## YOUR ASSIGNMENT:
In the material below, how many lines include the word "rounds"? Write only the number.

## EXCERPTED DATA:
* * * * *

(** C8. [shouldPersist()] is true exactly when a Redis client is
    configured and the room has a map or the process runs in development
    mode. When it is false, [init()] completes and changes nothing. When
    it is true, [init()] sets every pair loaded for the room: the value
    map then holds each loaded pair, in place of the seeded default of
    the same name if there was one, and the names that were not loaded
    keep their value; nothing else changes. *)
Theorem persistence_policy env w :
  (shouldPersist env (this w) = true ↔
     is_Some (redisClient env) ∧
     (is_Some (map (this w)) ∨ NODE_ENV env = Some "development"))
  ∧ (shouldPersist env (this w) = false → init env w = (inr (), w))
  ∧ (∀ variables,
       shouldPersist env (this w) = true →
       loadVariables env (roomUrl (this w)) = inr variables →
       ∃ w', init env w = (inr (), w') ∧
         (∀ name value, variables !! name = Some value →
            _variables (this w') !! name = Some value) ∧
         (∀ name, variables !! name = None →
            _variables (this w') !! name = _variables (this w) !! name) ∧
         variableObjects (this w') = variableObjects (this w) ∧
         saveVariable_calls w' = saveVariable_calls w).
Proof.
  split; [|split].
  - unfold shouldPersist.
    rewrite andb_true_iff, orb_true_iff, !bool_decide_eq_true. done.
  - intros Hoff. by rewrite init_cases, Hoff.
  - intros variables Hon Hload. rewrite init_cases, Hon, Hload.
    eexists. split; [done|]. simpl. split; [|split; [|done]].
    + intros name value Hname. by apply lookup_union_Some_l.
    + intros name Hname. by apply lookup_union_r.
Qed.

Lemma persistence_policy_witness :
  shouldPersist staleEnv sampleStore = true
  ∧ init offlineEnv (newWorld sampleStore) = (inr (), newWorld sampleStore)
  ∧ ∃ w', init staleEnv (newWorld sampleStore) = (inr (), w') ∧
      _variables (this w') !! "score" = Some "7" ∧
      _variables (this w') !! "note" = _variables sampleStore !! "note".
Proof.
  split; [|split].
  - apply (persistence_policy staleEnv (newWorld sampleStore)).
    split; [by eexists|]. left. by eexists.
  - apply (persistence_policy offlineEnv (newWorld sampleStore)).
    vm_compute. reflexivity.
  - destruct (persistence_policy staleEnv (newWorld sampleStore))
      as (_ & _ & Hload).
    destruct (Hload (<["ghost" := "1"]> (<["score" := "7"]> ∅)))
      as (w' & Hinit & Hloaded & Hkept & _).
    + vm_compute. reflexivity.
    + reflexivity.
    + exists w'. split; [exact Hinit|]. split.
      * apply Hloaded. vm_compute. reflexivity.
      * apply Hkept. vm_compute. reflexivity.
Defined.

(** C9. When [setVariable(name, v, user)] returns, calling it again with
    the same arguments returns the same result and leaves the same
    instance, so that [getVariablesForTags] gives the same result for
    every tag set after two calls as after one. *)
Theorem setVariable_idempotent name value user w r w1 :
  setVariable name value user w = (inr r, w1) →
  ∃ w2, setVariable name value user w1 = (inr r, w2) ∧
    this w2 = this w1 ∧
    ∀ tags, fst (getVariablesForTags tags w2) = fst (getVariablesForTags tags w1).
Proof.
  intros Hset. pose proof Hset as [-> _]%setVariable_return_state.
  assert (this (written name value (written name value w))
          = this (written name value w)) as Hthis.
  { unfold written; simpl. by rewrite insert_insert_eq. }
  exists (written name value (written name value w)).
  split; [|split; [done|]].
  - rewrite setVariable_cases in Hset |- *. simpl.
    destruct (variableObjects (this w)) as [objects|]; [|by simplify_eq].
    destruct (objects !! name) as [variableObject|]; [|done].
    destruct (writableBy variableObject) as [tag|]; [|by simplify_eq].
    destruct (truthy tag && negb (includes (user_tags user) tag)); [done|].
    by simplify_eq.
  - intros tags. by apply getVariablesForTags_this.
Qed.

Lemma setVariable_idempotent_witness :
  ∃ w2, setVariable "score" "42" player (written "score" "42" (newWorld sampleStore))
        = (inr None, w2) ∧
    this w2 = this (written "score" "42" (newWorld sampleStore)) ∧
    ∀ tags, fst (getVariablesForTags tags w2)
            = fst (getVariablesForTags tags (written "score" "42" (newWorld sampleStore))).
Proof.
  apply (setVariable_idempotent "score" "42" player (newWorld sampleStore)).
  vm_compute. reflexivity.
Defined.

(** C10. A call to [setVariable] that returns changes the value of no
    other name, and changes neither the schema nor the map and the room
    of the instance. *)
Theorem setVariable_frame name value user w r w' :
  setVariable name value user w = (inr r, w') →
  (∀ other, other ≠ name →
     _variables (this w') !! other = _variables (this w) !! other)
  ∧ variableObjects (this w') = variableObjects (this w)
  ∧ map (this w') = map (this w)
  ∧ roomUrl (this w') = roomUrl (this w).
Proof.
  intros [-> _]%setVariable_return_state. split; [|done].
  intros other Hother. simpl. by rewrite lookup_insert_ne.
Qed.

Lemma setVariable_frame_witness :
  (∀ other, other ≠ "note" →
     _variables (this (written "note" "hello" (newWorld sampleStore))) !! other
     = _variables sampleStore !! other)
  ∧ variableObjects (this (written "note" "hello" (newWorld sampleStore)))
    = Some sampleSchema
  ∧ map (this (written "note" "hello" (newWorld sampleStore))) = Some sampleMap
  ∧ roomUrl (this (written "note" "hello" (newWorld sampleStore))) = "room".
Proof.
  apply (setVariable_frame "note" "hello" guest (newWorld sampleStore) (Some "admin")).
  vm_compute. reflexivity.
Defined.

(** * Further properties of the extraction *)

(** A loop over a concatenation is the loop over the first part followed
    by the loop over the second. *)
Lemma forOf_app {A S : Type} (body : S → A → Throws S) l1 l2 s :
  forOf body (l1 ++ l2) s =
    match forOf body l1 s with
    | inl e => inl e
    | inr s' => forOf body l2 s'
    end.
Proof.
  revert s. induction l1 as [|x rest IH]; intros s; simpl; [done|].
  by destruct (body s x).
Qed.

(** The error of a loop is the error of one of its rounds. *)
Lemma forOf_error {A S : Type} (body : S → A → Throws S) l s e :
  forOf body l s = inl e → ∃ x s', x ∈ l ∧ body s' x = inl e.
Proof.
  revert s. induction l as [|x rest IH]; intros s; simpl; [done|].
  destruct (body s x) as [e'|s1] eqn:Hx.
  - intros [= <-]. exists x, s. split; [by left|done].
  - intros (y & s' & Hy & He)%IH. exists y, s'. split; [by right|done].
Qed.

(** A loop whose rounds all complete completes. *)
Lemma forOf_completes {A S : Type} (body : S → A → Throws S) l :
  (∀ s x, x ∈ l → ∃ s', body s x = inr s') →
  ∀ s, ∃ s', forOf body l s = inr s'.
Proof.
  induction l as [|x rest IH]; intros Hbody s; simpl; [by eexists|].
  destruct (Hbody s x) as [s1 ->]; [by left|].
  apply IH. intros s' y Hy. apply Hbody. by right.
Qed.

Section Extraction.

Variable JSON_stringify : JsValue → option string.

(** The conversion of an object and its entry in the schema, as
    [collectObject] does them once the object has passed its test. *)
Lemma collectObject_cases objects object :
  collectObject JSON_stringify objects object =
    if isVariableObject object then
      match iTiledObjectToVariable JSON_stringify object with
      | inl e => inl e
      | inr variable => inr (<[object_name object := variable]> objects)
      end
    else inr objects.
Proof.
  unfold collectObject, isVariableObject.
  destruct (String.eqb _ _); [|done].
  by destruct (truthy_opt _).
Qed.

(** The two loops of the extraction are one loop over the objects that
    pass the tests. *)
Lemma findVariablesInMap_flat tiledMap :
  findVariablesInMap JSON_stringify tiledMap =
    forOf (declareObject JSON_stringify) (variableObjectsOf tiledMap) ∅.
Proof.
  unfold findVariablesInMap, variableObjectsOf.
  generalize (∅ : gmap string VariableObject).
  induction (layers tiledMap) as [|layer rest IH]; intros objects; simpl; [done|].
  rewrite forOf_app. unfold collectLayer at 1.
  destruct (String.eqb (layer_type layer) "objectgroup"); simpl; [|apply IH].
  assert (∀ l s,
    forOf (collectObject JSON_stringify) l s =
    forOf (declareObject JSON_stringify) (List.filter isVariableObject l) s) as Hinner.
  { induction l as [|object l IHl]; intros s; simpl; [done|].
    rewrite collectObject_cases.
    destruct (isVariableObject object); simpl; [|apply IHl].
    unfold declareObject at 1.
    destruct (iTiledObjectToVariable JSON_stringify object); [done|apply IHl]. }
  rewrite Hinner.
  destruct (forOf _ (List.filter _ _) objects); [done|apply IH].
Qed.

(** The objects that the extraction converts are the qualifying ones. *)
Lemma variableObjectsOf_qualifying tiledMap object :
  object ∈ variableObjectsOf tiledMap ↔ qualifying tiledMap object.
Proof.
  unfold variableObjectsOf, qualifying.
  rewrite list_elem_of_In, in_flat_map. split.
  - intros (layer & Hlayer & Hobject).
    destruct (String.eqb (layer_type layer) "objectgroup") eqn:Htype; [|done].
    apply filter_In in Hobject as [Hobject Htest].
    apply andb_true_iff in Htest as [Hvariable Htemplate].
    exists layer. rewrite !list_elem_of_In.
    apply String.eqb_eq in Htype, Hvariable. apply negb_true_iff in Htemplate.
    done.
  - intros (layer & Hlayer & Htype & Hobject & Hvariable & Htemplate).
    exists layer. rewrite list_elem_of_In in Hlayer. split; [done|].
    rewrite Htype. simpl. apply filter_In. rewrite list_elem_of_In in Hobject.
    split; [done|]. unfold isVariableObject. by rewrite Hvariable, Htemplate.
Qed.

* * * * *

## RESPONSE AREA:
2